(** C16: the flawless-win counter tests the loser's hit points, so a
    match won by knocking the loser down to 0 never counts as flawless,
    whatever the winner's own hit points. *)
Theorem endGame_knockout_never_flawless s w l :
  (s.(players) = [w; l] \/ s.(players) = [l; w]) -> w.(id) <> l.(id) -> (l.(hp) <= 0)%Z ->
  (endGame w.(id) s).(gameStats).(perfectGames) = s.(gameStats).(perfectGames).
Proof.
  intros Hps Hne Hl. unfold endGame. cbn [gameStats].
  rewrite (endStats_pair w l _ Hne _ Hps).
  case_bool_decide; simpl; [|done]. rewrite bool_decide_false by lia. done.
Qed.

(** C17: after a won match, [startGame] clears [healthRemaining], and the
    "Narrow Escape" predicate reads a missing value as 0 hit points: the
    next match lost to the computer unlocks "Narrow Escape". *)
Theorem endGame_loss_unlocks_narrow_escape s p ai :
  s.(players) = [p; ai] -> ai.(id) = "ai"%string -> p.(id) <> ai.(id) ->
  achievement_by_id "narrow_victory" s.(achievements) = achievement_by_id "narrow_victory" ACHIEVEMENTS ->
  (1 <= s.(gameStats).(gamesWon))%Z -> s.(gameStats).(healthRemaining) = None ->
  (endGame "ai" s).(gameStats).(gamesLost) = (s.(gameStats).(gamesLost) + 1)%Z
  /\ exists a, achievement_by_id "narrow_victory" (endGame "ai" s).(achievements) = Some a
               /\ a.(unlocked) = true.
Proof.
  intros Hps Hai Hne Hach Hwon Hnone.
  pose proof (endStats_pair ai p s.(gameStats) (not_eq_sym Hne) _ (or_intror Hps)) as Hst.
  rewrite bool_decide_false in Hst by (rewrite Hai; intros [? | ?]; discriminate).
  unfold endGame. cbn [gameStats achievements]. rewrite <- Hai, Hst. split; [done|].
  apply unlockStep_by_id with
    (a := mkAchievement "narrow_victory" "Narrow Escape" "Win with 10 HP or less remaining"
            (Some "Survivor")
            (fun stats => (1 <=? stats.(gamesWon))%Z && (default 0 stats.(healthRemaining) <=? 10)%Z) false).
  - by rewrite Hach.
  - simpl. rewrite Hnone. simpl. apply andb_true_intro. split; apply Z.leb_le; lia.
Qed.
========================
Return the lines beginning at the one that contains "(** C17: after" and continuing through the last line of the data, exactly as they stand and without any others.

(** C17: after a won match, [startGame] clears [healthRemaining], and the
    "Narrow Escape" predicate reads a missing value as 0 hit points: the
    next match lost to the computer unlocks "Narrow Escape". *)
Theorem endGame_loss_unlocks_narrow_escape s p ai :
  s.(players) = [p; ai] -> ai.(id) = "ai"%string -> p.(id) <> ai.(id) ->
  achievement_by_id "narrow_victory" s.(achievements) = achievement_by_id "narrow_victory" ACHIEVEMENTS ->
  (1 <= s.(gameStats).(gamesWon))%Z -> s.(gameStats).(healthRemaining) = None ->
  (endGame "ai" s).(gameStats).(gamesLost) = (s.(gameStats).(gamesLost) + 1)%Z
  /\ exists a, achievement_by_id "narrow_victory" (endGame "ai" s).(achievements) = Some a
               /\ a.(unlocked) = true.
Proof.
  intros Hps Hai Hne Hach Hwon Hnone.
  pose proof (endStats_pair ai p s.(gameStats) (not_eq_sym Hne) _ (or_intror Hps)) as Hst.
  rewrite bool_decide_false in Hst by (rewrite Hai; intros [? | ?]; discriminate).
  unfold endGame. cbn [gameStats achievements]. rewrite <- Hai, Hst. split; [done|].
  apply unlockStep_by_id with
    (a := mkAchievement "narrow_victory" "Narrow Escape" "Win with 10 HP or less remaining"
            (Some "Survivor")
            (fun stats => (1 <=? stats.(gamesWon))%Z && (default 0 stats.(healthRemaining) <=? 10)%Z) false).
  - by rewrite Hach.
  - simpl. rewrite Hnone. simpl. apply andb_true_intro. split; apply Z.leb_le; lia.
Qed.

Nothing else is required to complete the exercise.